▶ **EXERCISE DIRECTIONS**: Nothing but the lines from the one containing "Definition isspace (c" through the last line of the records below should be written out, each exactly as it stands.

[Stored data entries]
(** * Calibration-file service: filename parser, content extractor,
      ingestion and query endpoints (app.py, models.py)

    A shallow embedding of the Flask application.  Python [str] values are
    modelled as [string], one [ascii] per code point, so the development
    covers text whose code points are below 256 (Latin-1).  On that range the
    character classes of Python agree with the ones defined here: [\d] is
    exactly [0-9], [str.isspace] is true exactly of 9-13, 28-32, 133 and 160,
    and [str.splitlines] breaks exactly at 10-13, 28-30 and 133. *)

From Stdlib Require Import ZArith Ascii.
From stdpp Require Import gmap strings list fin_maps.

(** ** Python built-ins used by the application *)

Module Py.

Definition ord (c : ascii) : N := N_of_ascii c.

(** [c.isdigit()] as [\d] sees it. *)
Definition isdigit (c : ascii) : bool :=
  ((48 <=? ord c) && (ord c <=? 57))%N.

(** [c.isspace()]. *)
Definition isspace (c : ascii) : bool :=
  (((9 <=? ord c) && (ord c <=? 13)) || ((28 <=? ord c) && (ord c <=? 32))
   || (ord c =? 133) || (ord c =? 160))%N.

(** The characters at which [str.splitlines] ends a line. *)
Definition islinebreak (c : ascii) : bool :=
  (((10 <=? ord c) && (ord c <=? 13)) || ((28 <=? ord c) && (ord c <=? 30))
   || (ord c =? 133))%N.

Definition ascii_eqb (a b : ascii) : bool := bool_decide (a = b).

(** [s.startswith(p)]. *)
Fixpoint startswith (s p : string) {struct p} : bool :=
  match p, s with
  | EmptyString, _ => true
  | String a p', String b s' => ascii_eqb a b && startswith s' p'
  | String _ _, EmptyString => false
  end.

▶ **TASK ANSWER**:
Definition isspace (c : ascii) : bool :=
  (((9 <=? ord c) && (ord c <=? 13)) || ((28 <=? ord c) && (ord c <=? 32))
   || (ord c =? 133) || (ord c =? 160))%N.

(** The characters at which [str.splitlines] ends a line. *)
Definition islinebreak (c : ascii) : bool :=
  (((10 <=? ord c) && (ord c <=? 13)) || ((28 <=? ord c) && (ord c <=? 30))
   || (ord c =? 133))%N.

Definition ascii_eqb (a b : ascii) : bool := bool_decide (a = b).

(** [s.startswith(p)]. *)
Fixpoint startswith (s p : string) {struct p} : bool :=
  match p, s with
  | EmptyString, _ => true
  | String a p', String b s' => ascii_eqb a b && startswith s' p'
  | String _ _, EmptyString => false
  end.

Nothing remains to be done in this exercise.